Овчарка вновь не могла скрыть удивления.

— Овцы?.. Так кто же их снаружи держать будет, когда снег?.. Их еще вчера в овчарни загнали. Во работка была, я вам доложу, да все на холоде! Думаешь, чего ради мы тут с хозяином бродим? Ищем, не спустилась ли еще какая с верхних лугов…

— Ясно, — сказал Надоеда. — То есть нам вряд ли… Ну да, я понял.

— Значит, вы так и живете на склоне? — спросил черно-белый. — Кочуете то вверх, то вниз? Совсем вы от такой жизни отощали, бедолаги.

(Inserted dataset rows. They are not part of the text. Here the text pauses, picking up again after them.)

Definition sort_name_desc : CustomersQuery :=
  {| search := None; sortBy := Some "name:desc"; page := None; limit := None |}.

Definition limit_abc : CustomersQuery :=
  {| search := None; sortBy := None; page := None; limit := Some "abc" |}.

Definition page_abc : CustomersQuery :=
  {| search := None; sortBy := None; page := Some "abc"; limit := None |}.

Definition block : StatusBody := {| status := Some "blocked" |}.

(** ** GET /customers/:id *)

(** Modelled from the spec: the collection that [staffId] refers to, of
    which the route populates the name; its model is not among the sources
    and the collection is given to the handler beside the store. *)
Module Staff.
Record t : Type := mk {
  _id : ObjectId;
  name : string
}.
End Staff.

Module PopulatedOrder.
(** An order after [populate("staffId", "name")]. *)
Record t : Type := mk {
  doc : Order.t;
  staff : option Staff.t
}.
End PopulatedOrder.

Module CustomerDetail.
Record t : Type := mk {
  customer : Customer.t;
  orders : list PopulatedOrder.t
}.
End CustomerDetail.

Definition populate_staff (staff : list Staff.t) (o : Order.t) : PopulatedOrder.t :=
  {| PopulatedOrder.doc := o;
     PopulatedOrder.staff :=
       find (fun m => N.eqb (Staff._id m) (Order.staffId o)) staff |}.
(** An equal value is in the vector after the insertion, the old one if there was one. *)
Lemma sorted_insert_present x l :
  strictly_sorted l -> exists y, y ∈ sorted_insert x l /\ ocmp y x = Eq.
Proof.
  intros Hs. unfold sorted_insert.
  destruct (binary_search_by _ l) as [i|i] eqn:E.
  - apply binary_search_found in E as (z & Hz & Ez).
    exists z. split; [by eapply list_elem_of_lookup_2|done].
  - exists x. rewrite elem_of_vec_insert. auto using ocmp_refl.
Qed.

Lemma sorted_remove_sorted x l : strictly_sorted l -> strictly_sorted (sorted_remove x l).
Proof.
  intros Hs. unfold sorted_remove, vec_remove.
  destruct (binary_search_by _ l) as [i|i] eqn:E; [|done].
  destruct (binary_search_found _ _ _ E) as (z & Hz & Ez).
  rewrite <-(take_drop_middle l i z), strictly_sorted_app in Hs by done.
  destruct Hs as (S1 & S2 & S12). apply StronglySorted_inv in S2 as [S2 _].
  apply strictly_sorted_app. split_and!; [done..|].
  intros a b Ha Hb. apply S12; [done|]. by right.
Qed.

А у тебя еще и мозги набекрень, — добавил он, обращаясь к Надоеде. — Смотрите, тут под открытым небом и помереть можно… Ну да ничего, выше нос! Завтра будет оттепель — чуете в воздухе?

В это время издалека долетел зов:

— Ко мне, Лентяй! Живо ко мне!..

И черно-белый пес, не добавив ни слова, метнулся прочь со стремительностью форели, идущей против течения. Заснеженный склон, простиравшийся от подножия утеса до самого озера, вновь опустел.

— Он не узнал нас, — немного помолчав, проговорил Надоеда. — И он явно считает нас неопасными.

— Какая уж там опасность, — хмыкнул Рауф.

— У меня лапы замерзли, — пожаловался фокстерьер.

— Замерзнут совсем и отвалятся, если здесь будем торчать. Надо подыскать какое-никакое логово. Может, к утру все и растает, но до тех пор у нас глаза льдом успеют покрыться!

— Грустное получится зрелище, — согласился Надоеда. — Я же ничего ими видеть не смогу, правда? Ни личинки не рассмотрю, ни мышки, ни помойки за домом… Ладно, Рауф, не будем унывать! Может, мы еще лиса найдем, а может, вовсе забредем в такой уголок мира, который никому, кроме нас, нужен не будет. А придет черед умереть — разве ты не предпочел бы встретить смерть здесь, чем в баке с водой у белых халатов? По мне так лучше уж тут… И так у нас с тобой не много достоинства осталось. Знаешь, из всего, что отняли у нас белые халаты, это мне почему-то дороже всего остального. Будем же надеяться, что хотя бы умрем в одиночку, как подобает приличным зверям!